I wonder what aspirations will shape Aitch’s and Minor’s reading lists? Will it be typical boy stuff — adventure, magic, sports? Will one of them turn out against all odds to be an admirer of Austen or Brontë? (Not so far-fetched: my brother-in-law likes Austen, and an old boyfriend turned me on to Wuthering Heights.) Will they indulge in prep-school lit? Will they turn toward Asian writers, or become obsessed with tales of orphans?
I would love to hear from some other people on this. How did what you read shape what you wanted? And how has it turned out for you?
August 11th, 2006 at 4:53 pm
When I was growing up, my mother taught me how to read from an early age. We watched TV, but we always had bi-weekly library visits and great stories to pick up before bed.
Later, as I grew up, my parents gave me a library card. It was a gift for one of my birthdays. I used it more than I could have ever dreamed. Not only were books cool, but I felt like I was getting away with something when I read early Stephen King novels.
Reading sparked my interest in history, architecture, math, travel, music, cooking, and even curing myself of being a “dummy”, of many different subjects.
I fell in love with Mark Twain, Charles Dickens, Victor Hugo, and so many more. The classics were wonderful, because my parents had never even read them. It made me feel smart. I found myself mocking my mother by telling her, “she could feed the bunnies” after reading Steinbeck.
I am a book worm, and really have no boundaries when it comes to types of books. I love all literature, and not just the snobbish titles one would expect in a mansion home library.
To answer your question, reading never took me anywhere alone.
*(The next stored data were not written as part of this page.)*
(* ===== verification/ARC.v ===== *)
(** * The ARC eviction algorithm (pkg/eviction/arc.go)

    The pointer code of the adaptive replacement cache: two resident lists T1 and
    T2 over one heap of [arcNode] cells, two ghost lists B1 and B2 over a heap of
    [arcGhostNode] cells, four key indexes, the target size [p] and the counter
    [length].  [Spec] is the machine on plain lists it implements.  Then what the
    machine guarantees, and what it does not: its residents are unbounded.

    Cell counters are lengths of lists in memory, so they are unbounded integers
    here; [2*a.capacity] wraps. *)

From stdpp Require Import base gmap strings list.
From Stdlib Require Import ZArith Lia.
From S2P Require Import Prelude DLL Algorithm.

Module ARC.

(** ** The lists

    [arcList] and [arcGhostList] have the same methods over different cells: [P]
    is the cell's payload. *)

Record arcList := AList { head : option loc; tail : option loc; len : Z }.

Section lists.
Context {P : Type}.

Definition pushFront (nd : loc) (l : arcList) (h : gmap loc (node P))
    : option (arcList * gmap loc (node P)) :=
  '(hd, tl, h) ← list_pushFront nd (head l) (tail l) h;
  Some (AList hd tl (len l + 1), h).

Definition remove (nd : loc) (l : arcList) (h : gmap loc (node P))
    : option (arcList * gmap loc (node P)) :=
  '(hd, tl, h) ← list_remove nd (head l) (tail l) h;
  Some (AList hd tl (len l - 1), h).

Definition removeTail (l : arcList) (h : gmap loc (node P))
    : option (arcList * gmap loc (node P) * option loc) :=
  match tail l with
  | None => Some (l, h, None)
  | Some t => '(l, h) ← remove t l h; Some (l, h, Some t)
  end.

End lists.

(** ** The state *)

Record arcNode := ANode { key : string; value : any }.

(** A ghost cell only has a key. *)
Abbreviation arcGhostNode := string.

Record ARC := MkARC {
  capacity : Z;
  p : Z;
  t1 : arcList; t2 : arcList;
  b1 : arcList; b2 : arcList;
  t1Idx : gmap string loc; t2Idx : gmap string loc;
  b1Idx : gmap string loc; b2Idx : gmap string loc;
  len_ : Z;                              (* the field [length] *)
  heap : gmap loc (node arcNode); brk : loc;
  gheap : gmap loc (node arcGhostNode); gbrk : loc }.

Definition with_p (n : Z) (a : ARC) : ARC :=
  MkARC (capacity a) n (t1 a) (t2 a) (b1 a) (b2 a) (t1Idx a) (t2Idx a) (b1Idx a) (b2Idx a)
    (len_ a) (heap a) (brk a) (gheap a) (gbrk a).
Definition with_length (n : Z) (a : ARC) : ARC :=
  MkARC (capacity a) (p a) (t1 a) (t2 a) (b1 a) (b2 a) (t1Idx a) (t2Idx a) (b1Idx a) (b2Idx a)
    n (heap a) (brk a) (gheap a) (gbrk a).
Definition with_t1 (l : arcList) (h : gmap loc (node arcNode)) (m : gmap string loc) (a : ARC) : ARC :=
  MkARC (capacity a) (p a) l (t2 a) (b1 a) (b2 a) m (t2Idx a) (b1Idx a) (b2Idx a)
    (len_ a) h (brk a) (gheap a) (gbrk a).
Definition with_t2 (l : arcList) (h : gmap loc (node arcNode)) (m : gmap string loc) (a : ARC) : ARC :=
  MkARC (capacity a) (p a) (t1 a) l (b1 a) (b2 a) (t1Idx a) m (b1Idx a) (b2Idx a)
    (len_ a) h (brk a) (gheap a) (gbrk a).
Definition with_b1 (l : arcList) (h : gmap loc (node arcGhostNode)) (m : gmap string loc) (a : ARC) : ARC :=
  MkARC (capacity a) (p a) (t1 a) (t2 a) l (b2 a) (t1Idx a) (t2Idx a) m (b2Idx a)
    (len_ a) (heap a) (brk a) h (gbrk a).
Definition with_b2 (l : arcList) (h : gmap loc (node arcGhostNode)) (m : gmap string loc) (a : ARC) : ARC :=
  MkARC (capacity a) (p a) (t1 a) (t2 a) (b1 a) l (t1Idx a) (t2Idx a) (b1Idx a) m
    (len_ a) (heap a) (brk a) h (gbrk a).

(** [&arcNode{key, value}] and [&arcGhostNode{key}]. *)
Definition newNode (k : string) (v : any) (a : ARC) : loc * ARC :=
  (brk a, MkARC (capacity a) (p a) (t1 a) (t2 a) (b1 a) (b2 a) (t1Idx a) (t2Idx a) (b1Idx a) (b2Idx a)
    (len_ a) (<[brk a := Node (ANode k v) None None]> (heap a)) (Pos.succ (brk a)) (gheap a) (gbrk a)).
Definition newGhost (k : string) (a : ARC) : loc * ARC :=
  (gbrk a, MkARC (capacity a) (p a) (t1 a) (t2 a) (b1 a) (b2 a) (t1Idx a) (t2Idx a) (b1Idx a) (b2Idx a)
    (len_ a) (heap a) (brk a) (<[gbrk a := Node k None None]> (gheap a)) (Pos.succ (gbrk a))).

Definition NewARCAlgorithm (capacity : Z) : result ARC :=
  if (capacity <? 0)%Z then Err ErrInvalidCapacity
  else Ok (MkARC capacity 0 (AList None None 0) (AList None None 0) (AList None None 0)
    (AList None None 0) ∅ ∅ ∅ ∅ 0 ∅ 1 ∅ 1).

(** ** The operations *)

(** A node of T1 goes to the front of T2. *)
Definition promote (nd : loc) (k : string) (a : ARC) : option ARC :=
  '(l, h) ← remove nd (t1 a) (heap a);
  let a := with_t1 l h (delete k (t1Idx a)) a in
  '(l, h) ← pushFront nd (t2 a) (heap a);
  Some (with_t2 l h (<[k := nd]> (t2Idx a)) a).

(** A node of T2 goes to its front. *)
Definition refresh (nd : loc) (a : ARC) : option ARC :=
  '(l, h) ← remove nd (t2 a) (heap a);
  '(l, h) ← pushFront nd l h;
  Some (with_t2 l h (t2Idx a) a).

Definition Get (k : string) (a : ARC) : option (ARC * (any * bool)) :=
  match t1Idx a !! k with
  | Some nd =>
      a ← promote nd k a;
      n ← load (Some nd) (heap a); Some (a, (value (payload n), true))
  | None =>
      match t2Idx a !! k with
      | Some nd =>
          a ← refresh nd a;
          n ← load (Some nd) (heap a); Some (a, (value (payload n), true))
      | None => Some (a, (ANil, false))
      end
  end.

(** [node.value = value] *)
Definition setValue (nd : loc) (v : any) (a : ARC) : option ARC :=
  n ← load (Some nd) (heap a);
  h ← store (set_payload (ANode (key (payload n)) v)) (Some nd) (heap a);
  Some (with_t1 (t1 a) h (t1Idx a) a).

Definition updateIfResident (k : string) (v : any) (a : ARC) : option (ARC * bool) :=
  match t1Idx a !! k with
  | Some nd => a ← setValue nd v a; a ← promote nd k a; Some (a, true)
  | None =>
      match t2Idx a !! k with
      | Some nd => a ← setValue nd v a; a ← refresh nd a; Some (a, true)
      | None => Some (a, false)
      end
  end.

(** The tail of T1 (of T2) becomes the front of B1 (of B2); the key moved, if any. *)
Definition demote1 (a : ARC) : option (ARC * option string) :=
  '(l, h, t) ← removeTail (t1 a) (heap a);
  match t with
  | None => Some (with_t1 l h (t1Idx a) a, None)
  | Some t =>
      n ← load (Some t) h;
      let k := key (payload n) in
      let a := with_t1 l h (delete k (t1Idx a)) a in
      let '(g, a) := newGhost k a in
      '(l, h) ← pushFront g (b1 a) (gheap a);
      hd ← head l;
      let a := with_b1 l h (<[k := hd]> (b1Idx a)) a in
      Some (with_length (len_ a - 1) a, Some k)
  end.

Definition demote2 (a : ARC) : option (ARC * option string) :=
  '(l, h, t) ← removeTail (t2 a) (heap a);
  match t with
  | None => Some (with_t2 l h (t2Idx a) a, None)
  | Some t =>
      n ← load (Some t) h;
      let k := key (payload n) in
      let a := with_t2 l h (delete k (t2Idx a)) a in
      let '(g, a) := newGhost k a in
      '(l, h) ← pushFront g (b2 a) (gheap a);
      hd ← head l;
      let a := with_b2 l h (<[k := hd]> (b2Idx a)) a in
      Some (with_length (len_ a - 1) a, Some k)
  end.

Definition replace (x : string) (a : ARC) : option (ARC * string) :=
  let fromT1 :=
    ((0 <? len (t1 a)) &&
     ((bool_decide (x ≠ ""%string) && bool_decide (is_Some (b2Idx a !! x)) && (len (t1 a) =? p a))
      || (p a <? len (t1 a))))%Z in
  '(a, r) ← (if fromT1 then demote1 a else demote2 a);
  Some (a, default ""%string r).

Definition arcIntMax (a b : Z) : Z := if (b <? a)%Z then a else b.

(** The ghost's key becomes resident in T2. *)
Definition readmit (k : string) (v : any) (a : ARC) : option ARC :=
  let '(nd, a) := newNode k v a in
  '(l, h) ← pushFront nd (t2 a) (heap a);
  let a := with_t2 l h (<[k := nd]> (t2Idx a)) a in
  Some (with_length (len_ a + 1) a).

Definition handleGhostHit (k : string) (v : any) (a : ARC) : option (ARC * bool) :=
  match b1Idx a !! k with
  | Some ghost =>
      let increment := Z.max (Z.quot (len (b2 a)) (arcIntMax 1 (len (b1 a)))) 1 in
      let p' := (p a + increment)%Z in
      let a := with_p (if (capacity a <? p')%Z then capacity a else p') a in
      '(a, _) ← replace k a;
      '(l, h) ← remove ghost (b1 a) (gheap a);
      a ← readmit k v (with_b1 l h (delete k (b1Idx a)) a);
      Some (a, true)
  | None =>
      match b2Idx a !! k with
      | Some ghost =>
          let decrement := Z.max (Z.quot (len (b1 a)) (arcIntMax 1 (len (b2 a)))) 1 in
          let p' := (p a - decrement)%Z in
          let a := with_p (if (p' <? 0)%Z then 0%Z else p') a in
          '(a, _) ← replace k a;
          '(l, h) ← remove ghost (b2 a) (gheap a);
          a ← readmit k v (with_b2 l h (delete k (b2Idx a)) a);
          Some (a, true)
      | None => Some (a, false)
      end
  end.
(** [Evict] in full: the two ways the sweep can end. *)
Lemma Evict_cases c :
  wf c → capacity c ≠ 0 →
  ∃ c' r, Evict c = Some (c', r) ∧ wf c' ∧ capacity c' = capacity c ∧
    ((r = (""%string, false) ∧ keys c' = keys c ∧ hand c' = hand c ∧
      (∀ i slot, items c !! i = Some slot → passable slot) ∧
      (∀ i, items c' !! i = chanced <$> items c !! i)) ∨
     (∃ i it, r = (Key it, true) ∧ items c !! i = Some (Some it) ∧ AccessCount it = 0%Z ∧
      keys c' = delete (Key it) (keys c) ∧ hand c' = i ∧
      (∀ i' slot, offset c i' < offset c i → items c !! i' = Some slot → passable slot) ∧
      (∀ i', i' < capacity c → items c' !! i' =
        if decide (i' = i) then Some None
        else if decide (offset c i' < offset c i) then chanced <$> items c !! i'
        else items c !! i'))).
Proof.
  intros H Hc. pose proof (wf_hand _ H Hc) as Hh. unfold Evict. rewrite decide_False by done.
  edestruct (sweep_cases (A:=string * bool)) as (j & Hj & Hpass & [[-> ->]|(it & Hlt & Hi & Hz & ->)]);
    [exact H|done|done|..].
  - destruct (swept_fields (capacity c) c H Hc) as (Hw & Ec & Ek & _ & Eh); [done|].
    eexists _, _. split; [done|]. split_and!; [done..|]. left. split_and!; auto.
    + intros i slot Hi. apply (Hpass i slot); [|done]. apply offset_lt; [|done].
      rewrite <- (wf_length _ H). by eapply lookup_lt_Some.
    + intros i. destruct (decide (i < capacity c)).
      * rewrite swept_items by done. rewrite decide_True; [done|by apply offset_lt].
      * rewrite !lookup_ge_None_2; [done|..]; rewrite ?(wf_length _ H), ?(wf_length _ Hw); lia.
  - destruct (swept_fields j c H Hc) as (Hw & Ec & Ek & _); [done|].
    destruct (swept_at_hand c j it H Hc Hlt Hi) as [Eh His].
    pose proof (hand_after_lt c j Hh Hlt) as Hin.
    unfold setSlot. cbn. rewrite Eh, His. cbn. eexists _, _. split; [done|].
    split_and!; [by apply (clear_wf (swept j c))|done|].
    right. exists (hand_after c j), it. rewrite offset_hand_after by done.
    split_and!; try done; cbn; [by rewrite Ek|].
    intros i' Hi'. case_decide as E.
    + subst i'. rewrite list_lookup_insert_eq; [done|by eapply lookup_lt_Some].
    + rewrite list_lookup_insert_ne by congruence. by apply swept_items; [..|lia|].
Qed.

(** The hand of [c] moved to a slot. *)
Lemma with_hand_wf c n : n < capacity c → wf c → wf (with_hand n c).
Proof. intros Hn [Hl Hh Hk Hc]. by split. Qed.

(** [tryInsertInFreeSlot] stops: within one turn of the hand it either fills the
    first free slot or is back at the start with every slot taken. *)
Lemma tryInsertLoop_cases key value c n fuel :
  wf c → n < capacity c → n + fuel = capacity c →
  (∀ i, offset c i < n → i < capacity c → ∃ it, items c !! i = Some (Some it)) →
  (∃ i, items c !! i = Some None ∧
     tryInsertLoop fuel (hand c) key value (with_hand (hand_after c n) c) =
       Some (with_keys (<[key := i]> (keys c))
         (with_items (<[i := Some (newItem key value)]> (items c)) (with_hand i c)), true)) ∨
  ((∀ i, i < capacity c → ∃ it, items c !! i = Some (Some it)) ∧
     tryInsertLoop fuel (hand c) key value (with_hand (hand_after c n) c) = Some (c, false)).
Proof.
  intros H. revert n. induction fuel as [|fuel IH]; intros n Hn Hf Hocc; [lia|].
  pose proof (wf_hand _ H ltac:(lia)) as Hh. pose proof (hand_after_lt c n Hh Hn) as Hin.
  destruct (wf_slot _ _ H Hin) as [slot Hs].
  cbn. rewrite Hs. cbn. destruct slot as [it|].
  2:{ left. exists (hand_after c n). split; [done|]. unfold setSlot. cbn. by rewrite Hs. }
  assert (∀ i, offset c i < S n → i < capacity c → ∃ it, items c !! i = Some (Some it)) as Hocc'.
  { intros i Ho Hi. destruct (decide (offset c i = n)) as [<-|]; [|apply Hocc; lia].
    rewrite hand_after_offset in Hs by done. eauto. }
  unfold advanceHand. cbn. rewrite hand_after_S by done.
  destruct (decide (S n < capacity c)) as [E|E].
  - rewrite decide_False; [apply IH; [done|lia|done]|].
    unfold hand_after. case_decide; lia.
  - rewrite decide_True by done. right. split; [|by destruct c].
    intros i Hi. apply Hocc'; [|done]. pose proof (offset_lt c i Hi Hh). lia.
Qed.
(** The tail of [Set] for a new key. *)
Lemma push_refines l s k v :
  refines l s → Spec.held s !! k = None → (len l < cap l)%Z →
  ∃ fh, heap_Push (brk (freqs l))
      (FH (slice (freqs l)) (<[brk (freqs l) := MkNode k v 1 0 (u64 (seq l + 1))]> (mem (freqs l)))
        (Pos.succ (brk (freqs l)))) = Some fh ∧
    refines (MkLFU (<[k := brk (freqs l)]> (items l)) fh (len l + 1) (cap l) (u64 (seq l + 1)))
      (Spec.MkState (<[k := (v, 1, u64 (Spec.clock s + 1))%Z]> (Spec.held s)) (u64 (Spec.clock s + 1))).
Proof.
  intros (xs & H & Em & Ec) Hk Hlt. pose proof (wf_heap _ _ H) as Hr.
  set (p := brk (freqs l)). set (t := u64 (seq l + 1)). set (x := (p, (k, (v, 1%Z, t))) : ent).
  assert (∀ q n, mem (freqs l) !! q = Some n → q ≠ p) as Hfresh.
  { intros q n Hq ->. apply (hr_brk _ _ Hr) in Hq. unfold p in Hq. lia. }
  assert (p ∉ xs.*1) as Hp.
  { intros (e & -> & (i & Hi)%list_elem_of_lookup)%list_elem_of_fmap.
    by apply (Hfresh _ _ (hr_node _ _ Hr _ _ Hi)). }
  set (h0 := FH (slice (freqs l)) _ _).
  assert (hPush p h0 = Some (FH (slice (freqs l) ++ [p])
    (<[p := MkNode k v 1 (Z.of_nat (length xs)) t]> (mem h0)) (Pos.succ p))) as Hpush.
  { change (hPush p h0) with (Push p h0). unfold Push, store_index, Len.
    change (mem h0 !! p) with (<[p := MkNode k v 1 0 t]> (mem (freqs l)) !! p).
    rewrite lookup_insert_eq. change (slice h0) with (slice (freqs l)).
    by rewrite (hr_slice _ _ Hr), length_fmap. }
  destruct (heap_Push_ok ent_lt p x _ _ xs Hpush) as (fh & xs' & Hpu & Hr' & Hpm & Hh); [|apply H|].
  - split; cbn [slice mem brk].
    + by rewrite fmap_app, (hr_slice _ _ Hr).
    + rewrite fmap_app. cbn. apply NoDup_app. split_and!; [apply Hr| |apply NoDup_singleton].
      intros q Hq ->%list_elem_of_singleton. done.
    + intros i e. destruct (decide (i < length xs)).
      * rewrite lookup_app_l by done. intros Hi.
        assert (e.1 ≠ p) by (by eapply (Hfresh _ _ (hr_node _ _ Hr _ _ Hi))).
        unfold h0. cbn [mem]. rewrite !lookup_insert_ne by done. by apply Hr.
      * rewrite lookup_app_r by lia. intros Hi. apply list_lookup_singleton_Some in Hi as [Hi <-].
        cbn [fst x]. rewrite lookup_insert_eq. unfold node_of. cbn. do 2 f_equal. lia.
    + intros q n. unfold h0. cbn [mem]. rewrite !lookup_insert. repeat case_decide; subst; [lia..|].
      intros Hq%(hr_brk _ _ Hr). unfold p. lia.
  - exists fh. split; [exact Hpu|]. exists xs'. destruct H as [_ _ Hi Hl Hc].
    assert (k ∉ xs.*2.*1) as Hkn.
    { intros Hin. rewrite Em in Hk. by apply not_elem_of_list_to_map_2 in Hk. }
    assert (xs' ≡ₚ x :: xs) as Hpm' by (by rewrite Hpm, <- Permutation_cons_append).
    split_and!.
    + split; try done; cbn [items len cap].
      * apply (indexes_perm _ (key_loc <$> x :: xs)); [by rewrite Hpm'|].
        apply indexes_insert; [by rewrite keys_of|done].
      * rewrite (Permutation_length Hpm'). cbn. lia.
      * lia.
    + cbn [Spec.held]. rewrite (abs_perm (x :: xs) xs'); [|..|done].
      * unfold x. rewrite abs_cons, Em, Ec. done.
      * cbn. apply NoDup_cons. split; [done|]. rewrite <- keys_of. apply Hi.
    + cbn. by rewrite Ec.
Qed.
(* ===== verification/CMap.v ===== *)
(** * The sharded concurrent map (pkg/cache/v2/cmap.go)

    Thirty-two shards of a Go map and a counter.  Every operation works under the
    lock of one shard, so it is one atomic step; [Clear], [Count] and [All] go
    shard by shard.  The stored [*Item] is a value here: the map's own operations
    either replace it, copy it or (in [Touch]) change it in place.

    [sum64] stands for xxhash; [enum] for the order in which Go ranges over a
    map, any enumeration of its pairs. *)

From stdpp Require Import base gmap strings list fin_maps.
From Stdlib Require Import ZArith Lia.
From S2P Require Import Prelude Item.

Module CMap.

(** ** The code *)

Definition ShardCount : nat := 32.
Definition ShardCount32 : Z := 32.

Record ConcurrentMapShard := MkShard {
  items : gmap string Item;
  count : Z    (* atomic.Int64 *) }.

Abbreviation ConcurrentMap := (list ConcurrentMapShard).

Definition create : list ConcurrentMapShard := replicate ShardCount (MkShard ∅ 0).
Definition New : ConcurrentMap := create.

Section Code.
Context (sum64 : string → Z).

Definition getShardIndex (key : string) : option Z :=
  h ← Hash sum64 key; Some (Z.land h (ShardCount32 - 1)).

(** The position of the key's shard and the shard; [None] is an index out of
    range. *)
Definition GetShard (key : string) (cm : ConcurrentMap) : option (nat * ConcurrentMapShard) :=
  i ← getShardIndex key; s ← cm !! Z.to_nat i; Some (Z.to_nat i, s).

Definition Set_ (key : string) (value : Item) (cm : ConcurrentMap) : option ConcurrentMap :=
  '(i, shard) ← GetShard key cm;
  let n := match items shard !! key with None => i64 (count shard + 1) | Some _ => count shard end in
  Some (<[i := MkShard (<[key := value]> (items shard)) n]> cm).

Definition Get (key : string) (cm : ConcurrentMap) : option (option Item) :=
  '(_, shard) ← GetShard key cm; Some (items shard !! key).

(** The clone is the same value. *)
Definition GetCopy (key : string) (cm : ConcurrentMap) : option (option Item) :=
  '(_, shard) ← GetShard key cm;
  match items shard !! key with
  | None => Some None
  | Some item => let cloned := item in Some (Some cloned)
  end.

Definition Touch (now : Z) (key : string) (cm : ConcurrentMap) : option (ConcurrentMap * bool) :=
  '(i, shard) ← GetShard key cm;
  match items shard !! key with
  | None => Some (cm, false)
  | Some item =>
      Some (<[i := MkShard (<[key := Item.Touch now item]> (items shard)) (count shard)]> cm, true)
  end.

Definition Has (key : string) (cm : ConcurrentMap) : option bool :=
  '(_, shard) ← GetShard key cm;
  Some (match items shard !! key with Some _ => true | None => false end).

Definition Pop (key : string) (cm : ConcurrentMap) : option (ConcurrentMap * option Item) :=
  '(i, shard) ← GetShard key cm;
  match items shard !! key with
  | None => Some (cm, None)
  | Some item =>
      Some (<[i := MkShard (delete key (items shard)) (i64 (count shard - 1))]> cm, Some item)
  end.

Definition Remove (key : string) (cm : ConcurrentMap) : option ConcurrentMap :=
  '(i, shard) ← GetShard key cm;
  match items shard !! key with
  | None => Some cm
  | Some _ => Some (<[i := MkShard (delete key (items shard)) (i64 (count shard - 1))]> cm)
  end.

Definition Clear (cm : ConcurrentMap) : ConcurrentMap := (λ _, MkShard ∅ 0) <$> cm.

Definition Count (cm : ConcurrentMap) : Z := foldl (λ total shard, i64 (total + count shard)) 0%Z cm.

End Code.

Section Iteration.
Context (enum : gmap string Item → list (string * Item)).
Context {S : Type} (yield : S → string → Item → S * bool).

(** A consumer with state [S]: [yield] returns whether to go on. *)
Fixpoint yieldPairs (kvs : list (string * Item)) (s : S) : S * bool :=
  match kvs with
  | [] => (s, true)
  | (k, v) :: kvs => let '(s, more) := yield s k v in
      if more : bool then yieldPairs kvs s else (s, false)
  end.

Definition yieldShard (shard : ConcurrentMapShard) (s : S) : S * bool :=
  yieldPairs (enum (items shard)) s.

Fixpoint allShards (shards : list ConcurrentMapShard) (s : S) : S :=
  match shards with
  | [] => s
  | shard :: shards => let '(s, more) := yieldShard shard s in
      if more : bool then allShards shards s else s
  end.

(** The panic on a map that was not made by [New]. *)
Definition All (cm : ConcurrentMap) (s : S) : option S :=
  match cm with [] => None | _ => Some (allShards cm s) end.

End Iteration.

(** ** Refinement of one flat map *)

Section Facts.
Context (sum64 : string → Z).

Definition index (key : string) : option nat := Z.to_nat <$> getShardIndex sum64 key.

Record rep (cm : ConcurrentMap) (m : gmap string Item) : Prop := {
  rep_length : length cm = ShardCount;
  rep_part : partitioned index (items <$> cm);
  rep_map : m = ⋃ (items <$> cm);
  rep_count : ∀ s, s ∈ cm → count s = i64 (Z.of_nat (size (items s))) }.

Lemma getShardIndex_bound k : ∃ z, getShardIndex sum64 k = Some z ∧ (0 ≤ z < 32)%Z.
Proof.
  unfold getShardIndex. destruct (Hash_is_Some sum64 k) as (h & -> & _).
  eexists. split; [done|]. apply (land_ones_bound h 5). lia.
Qed.

Lemma GetShard_Some cm m k :
  rep cm m → ∃ i s, GetShard sum64 k cm = Some (i, s) ∧ index k = Some i ∧ cm !! i = Some s ∧
    m !! k = items s !! k ∧ count s = i64 (Z.of_nat (size (items s))).
Proof.
  intros [Hl Hp -> Hc]. destruct (getShardIndex_bound k) as (z & Ez & Hz).
  assert (index k = Some (Z.to_nat z)) as Ei by (unfold index; by rewrite Ez).
  destruct (lookup_lt_is_Some_2 cm (Z.to_nat z)) as [s Hs]; [rewrite Hl; unfold ShardCount; lia|].
  exists (Z.to_nat z), s. unfold GetShard. rewrite Ez. cbn [mbind option_bind]. rewrite Hs.
  split_and!; try done.
  - eapply partitioned_lookup; [exact Hp|exact Ei|by rewrite list_lookup_fmap, Hs].
  - apply Hc. by eapply list_elem_of_lookup_2.
Qed.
It never made me rich, a lawyer, or a doctor. It just opened up my mind to the possibilities that there was more to the world/enviroment then what I was raised in. There was more information in the world than what my parents knew. Reading is a gift and a tool that enables people to become more. If they choose to use the knowledge, there are no boundaries. Books are maps that can lead us to where we desire to go in life. Kids who learn how to read the maps do have great advantages.